TASK ITEM:
Your task is to copy each line of the material that includes "Hrun".

=== MATERIAL SUPPLIED ===

(** C9 on [example_serialized] with the flag set: a [PACE] configuration
    wraps the controller once, and a [QBIC] and a second [PACE]
    configuration after it leave the one decorator in place. *)
Lemma SetFromConfig_pacing_witness :
  using_pacing_ (SetFromConfig true example_serialized example_pace_config) = true
  ∧ pacing_layers (send_algorithm_ (SetFromConfig true example_serialized example_pace_config))
    = [Delta.FromMicroseconds 1]
  ∧ using_pacing_ example_paced_twice = true
  ∧ pacing_layers (send_algorithm_ example_paced_twice) = [Delta.FromMicroseconds 1].
Proof.
  destruct (SetFromConfig_pacing true example_serialized example_pace_config)
    as (_ & _ & Hwrap & _ & Honeway & _).
  split; [apply Hwrap; reflexivity|]. split; [apply Hwrap; reflexivity|].
  split; [vm_compute; reflexivity|].
  destruct (Honeway example_paced_twice) as [_ Hlayers].
  - unfold example_paced_twice.
    eapply rtc_l; [apply Step_SetFromConfig|].
    eapply rtc_l; [apply Step_SetFromConfig|].
    apply rtc_once, Step_SetFromConfig.
  - rewrite Hlayers. vm_compute. reflexivity.
Defined.

(** C10 on [example_queued_state], where packet 1 is queued as a NACK
    retransmission when the RTO asks for it again. *)
Lemma MarkForRetransmission_keeps_first_entry_witness :
  MarkForRetransmission example_queued_state 1 RTO_RETRANSMISSION = Some example_queued_state
  ∧ pending_retransmissions_ example_queued_state = [(1%N, NACK_RETRANSMISSION)].
Proof.
  destruct (MarkForRetransmission_keeps_first_entry example_queued_state 1 RTO_RETRANSMISSION)
    as (_ & Hsame & _).
  - apply (bool_decide_unpack _). vm_compute. exact I.
  - split; [|vm_compute; reflexivity]. apply Hsame. vm_compute. reflexivity.
Defined.
(** C8 without the amendment fails on a record that was serialized and acked
    before it was sent: the specification's sample is the whole send delta,
    the code keeps the old (infinite) sample. *)
Lemma MaybeUpdateRTT_unsent_counterexample :
  QuicUnackedPacketMap.IsUnacked (unacked_packets_ example_serialized) 1 = true
  ∧ rtt_sample_ (MaybeUpdateRTT example_serialized (example_ack 1 ∅) 100000) = Delta.Infinite
  ∧ rtt_sample_spec (rtt_sample_ example_serialized) 0 100000 0 = 100000
  ∧ rtt_sample_ (MaybeUpdateRTT example_serialized (example_ack 1 ∅) 100000)
    ≠ rtt_sample_spec (rtt_sample_ example_serialized) 0 100000 0.
Proof. vm_compute. repeat split; congruence. Qed.

(** C9 without the amendment fails with the flag at its initial value: a
    [PACE] configuration leaves the manager without pacing. *)
Lemma SetFromConfig_flag_off_counterexample :
  congestion_control example_pace_config = kPACE
  ∧ using_pacing_
      (SetFromConfig FLAGS_enable_quic_pacing_default example_serialized example_pace_config)
    = false
  ∧ pacing_layers
      (send_algorithm_
         (SetFromConfig FLAGS_enable_quic_pacing_default example_serialized
            example_pace_config))
    = [].
Proof. vm_compute. done. Qed.

(** C6 without the amendment fails for a suggestion of 234.376 ms after
    eight consecutive RTOs: the product is 60.000256 s, which is 60000 in
    whole milliseconds and so is not capped. *)
Lemma GetRetransmissionDelay_cap_counterexample :
  GetRetransmissionDelay example_backed_off = 60000256
  ∧ rto_delay_spec
      (SendAlgorithmInterface.RetransmissionDelay (send_algorithm_ example_backed_off))
      (consecutive_rto_count_ example_backed_off) = 60000000
  ∧ ¬ (Delta.ToMicroseconds (GetRetransmissionDelay example_backed_off) <= 60000 * 1000).
Proof. vm_compute. repeat split; congruence. Qed.

(** * A sequence number queued without a record *)

(** C5.  The code leaves an acknowledged sequence number in the
    pending-retransmission queue.  Packets 1 to 4 are sent.  The first ack
    reports packet 1 missing, so packet 1 is lost, abandoned and queued; the
    second reports it revived, and the revived-packet loop of
    [HandleAckForSentPackets] removes its record, which is not pending,
    without taking it off the queue; the third acknowledges everything up to
    packet 4.  After it sequence number 1 is acknowledged and has no record,
    yet it is still queued: [HasPendingRetransmissions] answers [true] and
    [NextPendingRetransmission] finds no record for the head of the queue. *)
Theorem OnIncomingAck_revived_stays_queued :
  Reachable example_four_sent
  ∧ OnIncomingAck 10 example_four_sent (example_ack 4 {[1%N]}) 150000
    = Some (example_queued_state, true)
  ∧ OnIncomingAck 10 example_queued_state example_revived_ack 160000
    = Some (example_revived_state, true)
  ∧ QuicUnackedPacketMap.IsUnacked (unacked_packets_ example_revived_state) 1 = false
  ∧ pending_retransmissions_ example_revived_state = [(1%N, NACK_RETRANSMISSION)]
  ∧ OnIncomingAck 10 example_revived_state (example_ack 4 ∅) 170000
    = Some (example_revived_acked, true)
  ∧ Reachable example_revived_acked
  ∧ IsAwaitingPacket (example_ack 4 ∅) 1 = false
  ∧ pending_retransmissions_ example_revived_acked = [(1%N, NACK_RETRANSMISSION)]
  ∧ QuicUnackedPacketMap.IsUnacked (unacked_packets_ example_revived_acked) 1 = false
  ∧ HasPendingRetransmissions example_revived_acked = true
  ∧ NextPendingRetransmission example_revived_acked = None.
Proof.
  assert (Hsent : Reachable example_four_sent).
  { unfold example_four_sent, example_send.
    do 4 (apply Reachable_OnPacketSent; apply Reachable_OnSerializedPacket;
          [|vm_compute; reflexivity]).
    apply Reachable_Create. }
  assert (Hfirst : OnIncomingAck 10 example_four_sent (example_ack 4 {[1%N]}) 150000
                   = Some (example_queued_state, true)) by (vm_compute; reflexivity).
  assert (Hsecond : OnIncomingAck 10 example_queued_state example_revived_ack 160000
                    = Some (example_revived_state, true)) by (vm_compute; reflexivity).
  assert (Hthird : OnIncomingAck 10 example_revived_state (example_ack 4 ∅) 170000
                   = Some (example_revived_acked, true)) by (vm_compute; reflexivity).
  split; [exact Hsent|]. split; [exact Hfirst|]. split; [exact Hsecond|].
  split; [vm_compute; reflexivity|]. split; [vm_compute; reflexivity|].
  split; [exact Hthird|]. split.
  { eapply Reachable_OnIncomingAck; [|exact Hthird].
    eapply Reachable_OnIncomingAck; [|exact Hsecond].
    eapply Reachable_OnIncomingAck; [exact Hsent|exact Hfirst]. }
  vm_compute. repeat split; reflexivity.
Qed.

(** * The further properties on examples *)

(** X3 on [example_handshake_sent] and the state after its first handshake
    timeout: 150 ms become 300 ms. *)
Lemma GetCryptoRetransmissionDelay_doubles_witness :
  GetCryptoRetransmissionDelay example_handshake_backed_off
  = 2 * GetCryptoRetransmissionDelay example_handshake_sent
  ∧ GetCryptoRetransmissionDelay example_handshake_sent = 150000.
Proof.
  destruct (GetCryptoRetransmissionDelay_doubles example_handshake_sent
              example_handshake_backed_off) as (Hvalue & _ & Hdouble).
  - vm_compute. split; [discriminate|reflexivity].
  - vm_compute. reflexivity.
  - vm_compute. reflexivity.
  - vm_compute. discriminate.
  - split; [exact Hdouble|]. rewrite Hvalue. vm_compute. reflexivity.
Defined.

(** X4 on [example_four_sent], where four packets are pending and the
    smoothed RTT is 100 ms. *)
Lemma GetTailLossProbeDelay_bounds_witness :
  10 * 1000 <= GetTailLossProbeDelay example_four_sent
  ∧ GetTailLossProbeDelay example_four_sent = 200000.
Proof.
  destruct (GetTailLossProbeDelay_bounds example_four_sent) as (_ & Hseveral & Hleast & _).
  - vm_compute. split; [discriminate|reflexivity].
  - split; [exact Hleast|]. destruct Hseveral as [-> _]; vm_compute; reflexivity.
Defined.

(** X5 on [example_four_sent] before and after one RTO. *)
Lemma GetRetransmissionDelay_backoff_witness :
  Delta.ToMilliseconds (GetRetransmissionDelay example_four_sent)
  <= Delta.ToMilliseconds (GetRetransmissionDelay example_after_timeouts)
  ∧ GetRetransmissionDelay example_after_timeouts
    = 2 * GetRetransmissionDelay example_four_sent.
Proof.
  destruct (GetRetransmissionDelay_backoff example_four_sent example_after_timeouts)
    as (Hmonotone & _ & Hdouble & _).
  - vm_compute. split; discriminate.
  - vm_compute. reflexivity.
  - vm_compute. discriminate.
  - split; [exact Hmonotone|]. apply Hdouble; vm_compute; reflexivity.
Defined.

(** X6 on [example_probes_spent]: the third timeout is an RTO and leaves
    nothing pending. *)
Lemma OnRetransmissionTimeout_rto_witness :
  ∃ m', OnRetransmissionTimeout example_probes_spent = Some m'
        ∧ QuicUnackedPacketMap.HasPendingPackets (unacked_packets_ m') = false
        ∧ consecutive_rto_count_ m' = 1%N.
Proof.
  destruct (OnRetransmissionTimeout_rto example_probes_spent)
    as (m' & added & Hrun & _ & Hnone & _ & _ & [Hcount _] & _).
  - vm_compute. reflexivity.
  - exists m'. split; [exact Hrun|]. split; [exact Hnone|].
    rewrite Hcount. vm_compute. reflexivity.
Defined.

(** X7 on [example_four_sent]: the first timeout is a tail loss probe of
    packet 1. *)
Lemma OnRetransmissionTimeout_tlp_witness :
  ∃ m', OnRetransmissionTimeout example_four_sent = Some m'
        ∧ pending_retransmissions_ m' = [(1%N, TLP_RETRANSMISSION)]
        ∧ unacked_packets_ m' = unacked_packets_ example_four_sent.
Proof.
  destruct (OnRetransmissionTimeout_tlp example_four_sent)
    as (m' & Hrun & Htable & _ & _ & _ & _ & _ & Hfirst & _).
  - vm_compute. reflexivity.
  - exists m'. split; [exact Hrun|]. split; [|exact Htable].
    rewrite (Hfirst 1%N (example_record 1 1)).
    + vm_compute. reflexivity.
    + vm_compute. reflexivity.
    + reflexivity.
    + reflexivity.
    + intros k kinfo Hk _ _. destruct (N.le_gt_cases 1 k) as [Hle|Hlt]; [exact Hle|].
      assert (k = 0%N) as -> by lia. vm_compute in Hk. discriminate.
Defined.

(** X8 on [example_handshake_sent]. *)
Lemma OnRetransmissionTimeout_handshake_witness :
  ∃ m', OnRetransmissionTimeout example_handshake_sent = Some m'
        ∧ consecutive_crypto_retransmission_count_ m' = 1%N
        ∧ pending_crypto_packet_count_ m' = 1%N.
Proof.
  destruct (OnRetransmissionTimeout_handshake example_handshake_sent)
    as (m' & added & Hrun & Hcount & _ & _ & _ & _ & Hcrypto & _).
  - vm_compute. reflexivity.
  - exists m'. split; [exact Hrun|]. split.
    + rewrite Hcount. vm_compute. reflexivity.
    + rewrite Hcrypto. vm_compute. reflexivity.
Defined.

===

ANSWER:
    as (m' & added & Hrun & _ & Hnone & _ & _ & [Hcount _] & _).
  - exists m'. split; [exact Hrun|]. split; [exact Hnone|].
    as (m' & Hrun & Htable & _ & _ & _ & _ & _ & Hfirst & _).
  - exists m'. split; [exact Hrun|]. split; [|exact Htable].
    as (m' & added & Hrun & Hcount & _ & _ & _ & _ & Hcrypto & _).
  - exists m'. split; [exact Hrun|]. split.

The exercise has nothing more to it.